- Try it
A line belongs in the answer if it contains "attributes"; copy every such line from the entries below.

─── Available records

(** * OpenAPI 3 generation and the security DSL of goa-plugins

    A shallow embedding of the [openapi3] generator ([NewV3], [info],
    [servers], [paths], [operation], [paramsFromExpr], [paramFor],
    [openapiFiles], [Generate], [toJSON], [toYAML]) and of the security DSL
    ([BasicAuthSecurity], [APIKeySecurity], [OAuth2Security], [JWTSecurity],
    [securitySchemeRedefined], the attribute tags), followed by the
    properties of the specification that concern them.

    Go values are modelled as follows: a string is a [string]; a pointer that
    may be nil is an [option]; a slice whose nil-ness the code inspects is an
    [option (list _)], any other slice a [list]; a [map[string]T] is a
    [gmap string T]; a struct is a record. *)

From Stdlib Require Import Ascii.
From stdpp Require Import gmap strings list.

(** ** Design expressions (package [expr] of goa) *)

(** The data types of attributes. The generator looks at a type only to find
    out whether it is an array, so the fields of an object are left out. *)
Inductive DataType : Type :=
| Primitive (kind : string)
| Array (elem : DataType)
| Map (key elem : DataType)
| Object
| UserType (name : string) (underlying : DataType).

Record ContactExpr := {
  contact_Name : string;
  contact_URL : string;
  contact_Email : string }.

Record LicenseExpr := {
  license_Name : string;
  license_URL : string }.

Record HostExpr := {
  host_Description : string;
  host_URIs : list string }.

Record ServerExpr := {
  server_Hosts : list HostExpr }.

(** [Meta] maps a key to its values; the entries are kept in the order in
    which the DSL added them. *)
Record AttributeExpr := {
  attr_Type : DataType;
  attr_Description : string;
  attr_Meta : list (string * list string) }.

Record NamedAttributeExpr := {
  nat_Name : string;
  nat_Attribute : AttributeExpr }.

(** A mapped attribute: the fields of its object type in declaration order,
    the names its validation requires, and the map from attribute names to
    HTTP element names. *)
Record MappedAttributeExpr := {
  ma_Object : list NamedAttributeExpr;
  ma_Required : list string;
  ma_nameMap : gmap string string }.

Record MethodExpr := {
  method_Name : string;
  method_Description : string }.

(** [route_Endpoint] is the back-reference of a route to its endpoint; the
    generator reads the description of the endpoint's method through it. *)
Record RouteExpr := {
  route_Method : string;
  route_Path : string;
  route_Endpoint : MethodExpr }.

Record HTTPEndpointExpr := {
  ep_MethodExpr : MethodExpr;
  ep_Params : option MappedAttributeExpr;
  ep_Routes : list RouteExpr }.

Record HTTPServiceExpr := {
  svc_Name : string;
  svc_HTTPEndpoints : list HTTPEndpointExpr }.

Record HTTPExpr := {
  http_Services : list HTTPServiceExpr }.

Record APIExpr := {
  api_Title : string;
  api_Description : string;
  api_TermsOfService : string;
  api_Version : string;
  api_Contact : option ContactExpr;
  api_License : option LicenseExpr;
  api_Servers : option (list ServerExpr);
  api_HTTP : HTTPExpr }.

Record RootExpr := {
  root_API : APIExpr }.

(** [e.Name()] and [r.Endpoint.Description()] *)
Definition ep_Name (e : HTTPEndpointExpr) : string := method_Name (ep_MethodExpr e).

(** Modelled from the spec: [ElemName] and [IsRequired] of goa's mapped
    attributes are not part of the sources. The element name is the mapped
    name if there is one and the attribute name otherwise; an attribute is
    required when the validation lists its name. *)
Definition ElemName (ma : MappedAttributeExpr) (keyName : string) : string :=
  match ma_nameMap ma !! keyName with
  | Some n => n
  | None => keyName
  end.

Definition IsRequired (ma : MappedAttributeExpr) (attName : string) : bool :=
  existsb (String.eqb attName) (ma_Required ma).

(** Modelled from the spec: [IsArray] of goa is not part of the sources. A
    type is an array if it is one after unfolding user types. *)
Fixpoint IsArray (dt : DataType) : bool :=
  match dt with
  | Array _ => true
  | UserType _ u => IsArray u
  | _ => false
  end.

(** Modelled from the spec: [WalkMappedAttr] of goa's codegen package is not
    part of the sources. It calls the iterator on every attribute in
    declaration order, with the attribute name, the element name, the
    required flag and the attribute, and stops at the first error. The
    iterator is a closure; [S] is the state it captures. *)
Definition MappedAttributeWalker (S E : Type) : Type :=
  string → string → bool → AttributeExpr → S → S * option E.

Fixpoint walk_attrs {S E} (ma : MappedAttributeExpr) (it : MappedAttributeWalker S E)
    (o : list NamedAttributeExpr) (s : S) : S * option E :=
  match o with
  | [] => (s, None)
  | n :: o' =>
      match it (nat_Name n) (ElemName ma (nat_Name n)) (IsRequired ma (nat_Name n))
               (nat_Attribute n) s with
      | (s', None) => walk_attrs ma it o' s'
      | (s', Some err) => (s', Some err)
      end
  end.

Definition WalkMappedAttr {S E} (ma : MappedAttributeExpr)
    (it : MappedAttributeWalker S E) (s : S) : S * option E :=
  walk_attrs ma it (ma_Object ma) s.

(** ** The OpenAPI document (package [openapi3] of kin-openapi) *)

Record Contact := {
  Contact_Name : string;
  Contact_URL : string;
  Contact_Email : string }.

Record License := {
  License_Name : string;
  License_URL : string }.

Record Info := {
  Info_Title : string;
  Info_Description : string;
  Info_TermsOfService : string;
  Info_Contact : option Contact;
  Info_License : option License;
  Info_Version : string }.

──────

- Result of the task
(** The data types of attributes. The generator looks at a type only to find
    attributes are not part of the sources. The element name is the mapped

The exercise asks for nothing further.